Determining the need for insect pollination

There are a number of ways to find whether a particular crop benefits from insect pollination. It is impossible to keep pollinating insects away from an area of crops without caging it, and the most common procedure is to enclose parts of the crop in insect-proof screen cages which should be as large as practical, and put honeybee colonies in some but not others. Other plots, of the same area as that covered by a cage, are left exposed. Hence comparison is made of the three treatments: (a) caged with bees; (b) caged without bees; (c) not caged and visited by pollinating insects including honeybees from nearby colonies. Sometimes insecticide is applied to plots caged without bees to eliminate all pollinating insects. Ideally both the caged plots with and without bees should be treated with insecticide if the effect of the bees alone is being determined, but this often entails confining the bees to their colonies for a day or so, with a consequent loss in pollinating efficiency. Sometimes additional screen cages are used with a mesh size that excludes large insects, such as bees, but not small ones from entering; however, it is difficult to know precisely what effect the use of cages with different size mesh does have on the insect population and on any pollination by wind. The cages themselves cannot reproduce field conditions inside because of differences in temperature, humidity, shading, air movement and attack by pests, and often have an adverse effect on plant yield especially in warm climates. Attempts are sometimes made to determine the effects of shading and reducing wind inside cages by using cages without tops or without sides, but as these treatments probably also reduce bee visits, it is again difficult to evaluate the results obtained. Attempts that have been made to prevent wind and insect pollination by covering the cages of control plots with clear plastic sheets must alter the environment inside greatly.

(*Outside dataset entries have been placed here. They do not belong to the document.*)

Lemma copy_count P : P md = false → P (as_shared m) = P m → count P sl' = count P sl + b2z (P m).
Proof.
  intros H1 H2. unfold sl'. rewrite (count_insert P _ _ md).
  - rewrite (count_insert P _ _ m), H1, H2 by done. simpl. lia.
  - by rewrite list_lookup_insert_ne.
Qed.

Lemma copy_elem x : x ∈ sl' → x = as_shared m ∨ x ∈ <[s:=msg_init]> sl.
Proof. intros [->|H]%elem_of_insert; [by left|]. by eapply elem_of_insert_other. Qed.

Lemma share_spec :
  ∃ h', share m h = Some (as_shared m, h') ∧ inv_contents sl' (conts h') ∧
        metas h' = metas h ∧ ledger h' ≡ₚ ledger h.
Proof.
  destruct (as_shared_facts m) as (Ho & Hlong & _ & Hwf & _ & _).
  unfold share. destruct (long m) eqn:Hm.
  - destruct (share_contents sl h s m 1 sl' Hc Hs Hm ltac:(lia) copy_elem)
      as (l & c & Hmc & Hl & Hsh & Hinv).
    { intros l. rewrite copy_count by (rewrite ?Ho; auto using not_long_owns). lia. }
    unfold refcnt. unfold long in Hm. rewrite Hm, Hmc. cbn [mbind option_bind].
    unfold as_shared, long. rewrite Hm. destruct (is_shared m).
    + pose proof (count_le_length (owns l) sl). pose proof (count_nonneg (owns l) sl).
      unfold refcnt_add. rewrite u32_small by (rewrite Hsh by done; lia).
      eexists. split; [done|]. split_and!; [done|done|by apply ledger_update].
    + eexists. split; [done|]. split_and!; [done|done|by apply ledger_update].
  - exists h. unfold as_shared. rewrite Hm. split; [done|]. split; [|done].
    apply (inv_contents_same _ _ Hc).
    + intros x [->|Hx]%copy_elem.
      * left. unfold as_shared. rewrite Hm. by eapply list_elem_of_lookup_2.
      * apply elem_of_insert in Hx as [->|?]; [right|by left].
        split; [apply msg_init_plain|done].
    + intros l. rewrite copy_count by (rewrite ?Ho; auto using not_long_owns).
      rewrite not_long_owns by done. simpl. lia.
Qed.

Lemma copy_metas ext :
  inv_metas sl (metas h) ext →
  ∃ h', (match m_metadata m with Some l => meta_add_ref l h | None => Some h end) = Some h' ∧
    conts h' = conts h ∧ freed h' = freed h ∧ inv_metas sl' (metas h') ext.
Proof.
  intros Hm. destruct (as_shared_facts m) as (_ & _ & Hmd & _).
  assert (∀ l, holds l (as_shared m) = holds l m) as Hh by (intros; unfold holds; by rewrite Hmd).
  assert (∀ l, count (holds l) sl' = count (holds l) sl + b2z (holds l m)) as Hcount.
  { intros l. apply copy_count; auto using holds_none. }
  assert (∀ x, x ∈ sl' → x ∈ sl ∨ m_metadata x = None ∨ m_metadata x = m_metadata m) as Hx.
  { intros x [->|[->|?]%elem_of_insert]%copy_elem; auto. }
  destruct (m_metadata m) as [l|] eqn:E.
  - apply meta_add_spec with (sl := sl); [done|done| |done|].
    + apply (im_live _ _ _ Hm m l); [by eapply list_elem_of_lookup_2|done].
    + intros l'. unfold meta_refs. rewrite Hcount. unfold holds at 2. rewrite E.
      destruct (decide (l' = l)) as [->|].
      * rewrite (bool_decide_eq_true_2 (Some l = Some l)) by done. simpl. lia.
      * rewrite (bool_decide_eq_false_2 (Some l = Some l')) by congruence. simpl. lia.
  - exists h. split_and!; try done. apply (inv_metas_same sl _ _ Hm).
    + intros x [?|[Hn|Hn]]%Hx; [by left|right..]; by rewrite Hn.
    + intros l. rewrite Hcount, holds_none by done. simpl. lia.
Qed.
End copy.

(** [copy]: both messages refer to the content afterwards. *)
Lemma copy_spec d s st ext given md ms :
  msg_inv (slots st) (hp st) ext given →
  slots st !! d = Some md → slots st !! s = Some ms → check md = true → check ms = true →
  ∃ st', copy d s st = Some (RcOk, st') ∧ msg_inv (slots st') (hp st') ext given ∧
    slots st' = if decide (d = s) then <[d:=closed md]> (slots st)
                else <[d:=as_shared ms]> (<[s:=as_shared ms]> (slots st)).
Proof.
  intros Hinv Hd Hs Hckd Hcks.
  destruct (close_at_spec d st ext given md Hinv Hd Hckd) as (st1 & Hcl & Hsl & Hinv1).
  assert (slots st1 !! d = Some (closed md)) as Hd1.
  { rewrite Hsl. apply list_lookup_insert_eq. by eapply lookup_lt_Some. }
  unfold copy. rewrite Hs. cbn [mbind option_bind]. rewrite Hcks. cbn [negb].
  rewrite Hcl. cbn [mbind option_bind].
  destruct (decide (d = s)) as [<-|Hne].
  - rewrite Hd1. cbn [mbind option_bind]. eexists. split; [done|]. cbn [slots hp].
    by rewrite list_insert_insert_eq, list_insert_id.
  - assert (slots st1 !! s = Some ms) as Hs1 by (by rewrite Hsl, list_lookup_insert_ne).
    rewrite Hs1. cbn [mbind option_bind]. destruct Hinv1 as [Hc Hm Hl Hlen].
    destruct (share_spec _ _ d s _ _ Hc Hlen Hd1 Hs1 Hne eq_refl) as (h1 & Hsh & Hc1 & Hm1 & Hl1).
    change (is_lmsg ms || is_zcmsg ms) with (long ms).
    change (if long ms then _ else _) with (share ms (hp st1)). rewrite Hsh.
    cbn [mbind option_bind].
    destruct (as_shared_facts ms) as (_ & _ & -> & _). rewrite <- Hm1 in Hm.
    destruct (copy_metas _ h1 d s (closed md) ms Hlen Hd1 Hs1 Hne eq_refl ext Hm)
      as (h2 & -> & Hc2 & Hf2 & Hm2).
    cbn [mbind option_bind]. eexists. split; [done|]. cbn [slots hp]. split.
    + constructor; [by rewrite Hc2|done| |by rewrite !length_insert].
      rewrite <- Hl, <- Hl1. unfold ledger. by rewrite Hc2, Hf2.
    + by rewrite Hsl, (list_insert_insert_ne _ s d), list_insert_insert_eq.
Qed.

(** ** Adding and removing references in bulk *)

Lemma count_tail P (a : list msg) n m :
  count P (a ++ replicate n m) = count P a + Z.of_nat n * b2z (P m).
Proof. rewrite count_app, count_replicate. lia. Qed.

Dealing with climate change

Pollination management practices can also be applied to mitigate climate change. Many good farming practices that sustain the ability of agroecosystems to deliver ecosystem services involve measures to increase ground cover and crop-associated biodiversity. Hence, measures to promote pollinators include providing more non-crop flowering resources in fields, such as cover crops, strip crops or hedgerows.

1. Promote policies that support pollination-friendly actions such as land use planning and, as applicable, responsible use of pesticides.
2. Build capacity for sustainably managing pollinators.
3. Raise awareness of the contribution of pollination to sustainable agriculture and livelihoods.

Adaptation

Ecosystem services build important measures of resilience and risk mitigation into agriculture – elements that are increasingly important under changing climates. The greater number and kinds of facilitative interactions in an ecosystem – any ecosystem, but even more so in a simplified farming system – means that as conditions change, there are different groups of organisms that are favoured to continue providing ecosystem services. Farming communities may best adapt to climate change impacts on pollinators by:

• Giving consideration to the season long resources needed by pollinators, both before and after crop flowering (often provided by wild or semi wild areas of habitat in agricultural landscapes)
• Ensuring connectivity of natural habitats in farming areas, so that pollinators can more easily disperse and make needed range shifts in response to changing climates.

 

Mitigation

Measures to promote beneficial insects that help to reduce crop pests, similarly to measures to promote pollinators, include providing more non-crop flowering resources in fields, such as cover crops, strip crops or hedgerows. Many possible mitigation measures, taken together, contribute to the long-term stability of agroecosystems by helping to provide greater and more continuous biomass cover on-farm. These same practices, retaining large quantities of biomass and soil organic matter, may serve to enhance the ability of agricultural systems to sequester carbon.  Farmers and farming communities have the potential to undertake measures that can conserve and strengthen linkages between different aspects of agrobiodiversity, and contribute to long-term stability in the face of climate change.